We are already seeing new approaches, such as multi-master, which allow local nodes to be declared write masters for specific transactions, or consensus algorithms, that polls nodes to designate the write master, to overcome the write bottlenecks on globally distributed databases. Amazon Aurora and DynamoDB; Google Cloud Spanner; Microsoft Azure Cosmos DB; and Cockroach DB already support these capabilities (or offer them in beta), but with the exception of Cloud Spanner and Cosmos DB, these capabilities are only supported within a region, not across regions. In 2019, we expect that multi-region support will grow more common.

A related development, brought on by data privacy regulations like GDPR and local mandates enforced by many nations requiring data to stay within the country of origin will be the role of sharding the database to have local or regional masters.

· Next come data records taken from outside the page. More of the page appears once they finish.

(** ** Unsolicited connections *)

(** C4. When [attached(bot)] is called while [state] is not SUBSTANTIATING
    and [build_wait_timeout >= 0], the incoming [bot] is disconnected, the
    Deferred returned by the call has failed with [RuntimeError] (the
    protocol violation), and neither [state] nor any other attribute of the
    controller has changed; no generator is left suspended and no delayed
    call is made. *)
Theorem attached_unsolicited (w : World) (bot : Bot) :
  state (self w) <> SUBSTANTIATING ->
  (0 <= build_wait_timeout (self w))%Z ->
  attached bot w =
    (Ok (next_id w),
     mkWorld (self w) (reactor w) (S (next_id w)) (suspended w)
       (trace w ++ [ev_log msg_unsolicited;
                    ev_disconnect bot;
                    ev_fired (next_id w)
                      (Failure (RuntimeError msg_unsolicited)) (self w)]))
  /\ state (self (snd (attached bot w))) = state (self w).
Proof.
  intros Hst Hbwt.
  assert (E : attached bot w =
    (Ok (next_id w),
     mkWorld (self w) (reactor w) (S (next_id w)) (suspended w)
       (trace w ++ [ev_log msg_unsolicited;
                    ev_disconnect bot;
                    ev_fired (next_id w)
                      (Failure (RuntimeError msg_unsolicited)) (self w)]))).
  { unfold attached, _disconnect. mrun.
    rewrite (States_eqb_neq Hst).
    destruct (Z.leb_spec 0 (build_wait_timeout (self w))); [| lia].
    cbn. rewrite <- !app_assoc. reflexivity. }
  split; [exact E | now rewrite E].
Qed.

(** ** Requests while a substantiation is pending *)

(** C9. [substantiate(wfb, build)] called in state SUBSTANTIATING or
    INSUBSTANTIATING_SUBSTANTIATING only registers a new waiter on the
    substantiation notifier and returns it: [substantiation_build] keeps its
    value ([build] is dropped), the missing timer and the reactor's delayed
    calls are untouched, and [state] is unchanged. *)
Theorem substantiate_while_pending (w : World) (wfb : WorkerForBuilder)
    (build : Build) :
  state (self w) = SUBSTANTIATING
  \/ state (self w) = INSUBSTANTIATING_SUBSTANTIATING ->
  let w' := snd (substantiate wfb build w) in
  substantiate wfb build w =
    (Ok (next_id w),
     mkWorld
       (set_substantiation_notifier
          (_substantiation_notifier (self w) ++ [next_id w]) (self w))
       (reactor w) (S (next_id w)) (suspended w)
       (trace w ++ [ev_log "substantiating worker"]))
  /\ substantiation_build (self w') = substantiation_build (self w)
  /\ missing_timer (self w') = missing_timer (self w)
  /\ build_wait_timer (self w') = build_wait_timer (self w)
  /\ reactor w' = reactor w
  /\ state (self w') = state (self w).
Proof.
  intros Hst w'.
  assert (E : substantiate wfb build w =
    (Ok (next_id w),
     mkWorld
       (set_substantiation_notifier
          (_substantiation_notifier (self w) ++ [next_id w]) (self w))
       (reactor w) (S (next_id w)) (suspended w)
       (trace w ++ [ev_log "substantiating worker"]))).
  { unfold substantiate, Notifier_wait. mrun.
    destruct Hst as [-> | ->]; reflexivity. }
  subst w'. rewrite E. cbn. repeat split; exact E.
Qed.

(** ** The idle (build-wait) timer *)

Lemma set_build_wait_timer_same (s : Worker) :
  set_build_wait_timer (build_wait_timer s) s = s.
Proof. now destruct s. Qed.

Lemma clearBuildWaitTimer_spec (w : World) :
  exists rs,
    _clearBuildWaitTimer w =
      (Ok tt, mkWorld (set_build_wait_timer None (self w)) rs (next_id w)
                (suspended w) (trace w))
    /\ incl rs (reactor w).
Proof.
  unfold _clearBuildWaitTimer, active, cancel. mrun.
  destruct (build_wait_timer (self w)) as [dc |] eqn:Ht.
  - destruct (existsb _ (reactor w)); cbn.
    + eexists; split; [reflexivity |]. apply incl_filter.
    + eexists; split; [reflexivity |]. apply incl_refl.
  - exists (reactor w). split; [| apply incl_refl].
    rewrite <- Ht, set_build_wait_timer_same. now destruct w.
Qed.

Lemma setBuildWaitTimer_spec (w : World) :
  exists rs,
    incl rs (reactor w)
    /\ _setBuildWaitTimer w =
         if (build_wait_timeout (self w) <=? 0)%Z then
           (Ok tt, mkWorld (set_build_wait_timer None (self w)) rs (next_id w)
                     (suspended w) (trace w))
         else
           let dc := mkDelayedCall (next_id w) (build_wait_timeout (self w))
                       cb_soft_disconnect in
           (Ok tt, mkWorld (set_build_wait_timer (Some dc) (self w))
                     (rs ++ [dc]) (S (next_id w)) (suspended w) (trace w)).
Proof.
  destruct (clearBuildWaitTimer_spec w) as (rs & E & Hrs).
  exists rs. split; [exact Hrs |].
  unfold _setBuildWaitTimer, callLater. mrun. rewrite E. cbn.
  now destruct (build_wait_timeout (self w) <=? 0)%Z.
Qed.

Lemma skipn_length_app {A} (l l' : list A) :
  skipn (List.length l) (l ++ l') = l'.
Proof. induction l; cbn; auto. Qed.

Lemma emitted_app (w w' : World) (l : list Event) :
  trace w' = trace w ++ l -> emitted w w' = l.
Proof. intros E. unfold emitted. rewrite E. apply skipn_length_app. Qed.

(** C6, the claim as worded, fails: with [build_wait_timeout = 0] a worker
    that is SUBSTANTIATED and connected answers [substantiate] without
    arming the idle timer. *)
Lemma substantiate_ready_claim_fails :
  ~ substantiate_ready_claim ready_world_bwt0 wfb_idle "B2".
Proof.
  unfold substantiate_ready_claim. intros H.
  assert (H1 : state (self ready_world_bwt0) = SUBSTANTIATED)
    by (vm_compute; reflexivity).
  assert (H2 : conn (self ready_world_bwt0) <> None)
    by (vm_compute; discriminate).
  specialize (H H1 H2). cbv zeta in H.
  destruct H as (Harmed & _).
  apply Harmed. vm_compute. reflexivity.
Qed.

(** C6, amended. [substantiate(wfb, build)] called with [state] SUBSTANTIATED
    and a connection returns a Deferred that has already fired with [True]
    and leaves [state] unchanged.  It drops the idle timer it held; it arms
    a new one, for [build_wait_timeout] seconds and calling
    [_soft_disconnect], exactly when [build_wait_timeout > 0]; when
    [build_wait_timeout <= 0] no idle timer is armed and no delayed call is
    added. *)
Theorem substantiate_when_ready (w : World) (wfb : WorkerForBuilder)
    (build : Build) :
  state (self w) = SUBSTANTIATED ->
  conn (self w) <> None ->
  let r := substantiate wfb build w in
  let w' := snd r in
  let bwt := build_wait_timeout (self w) in
  (exists d, fst r = Ok d
             /\ In (ev_fired d Success (self w')) (emitted w w'))
  /\ state (self w') = state (self w)
  /\ ((0 < bwt)%Z ->
      let dc := mkDelayedCall (next_id w) bwt cb_soft_disconnect in
      build_wait_timer (self w') = Some dc /\ In dc (reactor w'))
  /\ ((bwt <= 0)%Z ->
      build_wait_timer (self w') = None
      /\ incl (reactor w') (reactor w)).
Proof.
  intros Hst Hconn r w' bwt. subst r w' bwt.
  unfold substantiate. mrun. unfold emitted.
  rewrite Hst. cbn.
  destruct (conn (self w)) as [c |] eqn:Hc; [| congruence]. cbn.
  match goal with
  | |- context [_setBuildWaitTimer ?x] =>
      destruct (setBuildWaitTimer_spec x) as (rs & Hrs & E); rewrite E
  end.
  cbn in *.
  destruct (Z.leb_spec (build_wait_timeout (self w)) 0) as [Hle | Hgt]; cbn;
    rewrite <- app_assoc, skipn_length_app; cbn.
  all: repeat split; try lia; try assumption; try reflexivity;
    try (eexists; split; [reflexivity | right; now left]);
    try (apply in_or_app; right; now left).
Qed.

(** C6, amended: the theorem at a connected worker with a ten-minute idle
    grace. *)
Lemma substantiate_when_ready_witness :
  let w := boot (set_conn (Some "bot"%string)
                   (set_state SUBSTANTIATED
                      (reconfigService "latent" 600 120 [] []))) in
  build_wait_timer (self (snd (substantiate wfb_idle "B2" w)))
  = Some (mkDelayedCall 0 600 cb_soft_disconnect).
Proof.
  intros w.
  exact (proj1 (proj1 (proj2 (proj2
    (substantiate_when_ready w wfb_idle "B2" eq_refl
       ltac:(discriminate)))) ltac:(reflexivity))).
Defined.

(** C7. [buildFinished(wfb)], called as its assertion requires with a [wfb]
    that is no longer busy:
    - if some builder is still busy, the controller and the reactor's
      delayed calls are unchanged (no timer armed, nothing scheduled);
    - otherwise, if [build_wait_timeout = 0], a call of [_soft_disconnect]
      with delay 0 is handed to the reactor;
    - if [build_wait_timeout > 0], [build_wait_timer] holds a new delayed
      call of [_soft_disconnect] after [build_wait_timeout] seconds;
    - if [build_wait_timeout < 0], no timer is held, no delayed call is
      added and [state] is unchanged.
    In every case the only call made to a collaborator is the inherited
    [buildFinished]. *)
Theorem buildFinished_idle_policy (w : World) (wfb : WorkerForBuilder) :
  isBusy wfb = false ->
  let r := buildFinished wfb w in
  let w' := snd r in
  let bwt := build_wait_timeout (self w) in
  fst r = Ok tt
  /\ emitted w w' = [ev_base_buildFinished wfb]
  /\ state (self w') = state (self w)
  /\ (building (self w) <> [] ->
      self w' = self w /\ reactor w' = reactor w)
  /\ (building (self w) = [] -> bwt = 0%Z ->
      self w' = self w
      /\ reactor w' =
           reactor w ++ [mkDelayedCall (next_id w) 0 cb_soft_disconnect])
  /\ (building (self w) = [] -> (0 < bwt)%Z ->
      let dc := mkDelayedCall (next_id w) bwt cb_soft_disconnect in
      build_wait_timer (self w') = Some dc /\ In dc (reactor w'))
  /\ (building (self w) = [] -> (bwt < 0)%Z ->
      build_wait_timer (self w') = None
      /\ incl (reactor w') (reactor w)).
Proof.
  intros Hbusy r w' bwt. subst r w' bwt.
  destruct (setBuildWaitTimer_spec w) as (rs & Hrs & E).
  unfold buildFinished, callLater. mrun. unfold emitted.
  rewrite Hbusy. cbn.
  destruct (building (self w)) as [| b bs] eqn:Hb; cbn.
  - destruct (Z.eqb_spec (build_wait_timeout (self w)) 0) as [H0 | H0]; cbn.
    + rewrite skipn_length_app.
      repeat split; try congruence; try lia.
    + rewrite E.
      destruct (Z.leb_spec (build_wait_timeout (self w)) 0); cbn;
        rewrite skipn_length_app;
        repeat split; try congruence; try lia; try assumption;
        try (apply in_or_app; right; now left).
  - rewrite skipn_length_app.
    repeat split; try congruence; try lia.
Qed.

(** C7: the theorem at an idle worker with the default ten-minute grace. *)
Lemma buildFinished_idle_policy_witness :
  let w := boot (set_state SUBSTANTIATED
                   (reconfigService "latent" default_build_wait_timeout 120
                      [] [("builder"%string, wfb_idle)])) in
  build_wait_timer (self (snd (buildFinished wfb_idle w)))
  = Some (mkDelayedCall 0 600 cb_soft_disconnect).
Proof.
  intros w.
  pose proof (buildFinished_idle_policy w wfb_idle eq_refl) as H.
  destruct H as (_ & _ & _ & _ & _ & H & _).
  exact (proj1 (H eq_refl ltac:(reflexivity))).
Defined.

This practice will become more widespread.

George Anadiotis gets vindicated: The stars finally align for graph databases

OK, you’ve probably heard more than your fill from my Big on Data bro George Anadiotis, who has performed yeoman duty educating the market on graph databases. He has done the deep dive on knowledge graphs, introduced us to new graph database players, enlightened us on graph query languages, and ventured the insane notion that graphs could represent the web as a database.

As Anadiotis put about 18 months ago, “Graph technology is well on its way from a fringe domain to going mainstream.” Well, back in early 2017, that statement was a bit premature.

The business problems that graph databases address are quite straightforward. Deciphering the patterns of influence on social networks so leading brands can identify and cultivate opinion leaders; mapping and optimizing the intricacies of supply chain operations; or understanding the propagation of cyberthreats, those are just a few examples of real world problems that all have one thing in common: they are characterized by many-to-many relationships that are not easily represented by relational databases. The challenge is that, as databases, graphs are unfamiliar. They lacked the advantage of decades of knowledge building relational schema, the simplicity of key-value structures, or the existing knowledge base of JSON documents that came from the JavaScript community. And until recently, graph lacked consensus standards against which a critical mass skills base could develop.

What’s changed over the past year is growing acceptance of de facto standards, such as Apache TinkerPop framework and the associated Gremlin query language, which provides a common target for developers. And we’re seeing competition from Neo4J and TigerGraph that are introducing their own variants that are more SQL-like. And we’re seeing the cloud giants enter the field, with Amazon introducing Neptune, while Microsoft’s Azure Cosmos DB includes graph one of its family of supported data models. But as necessity is the mother of invention, in 2019, we expect Customer 360, IoT applications, and cybersecurity to be the drivers of demand for graph databases, which are now more accessible than ever.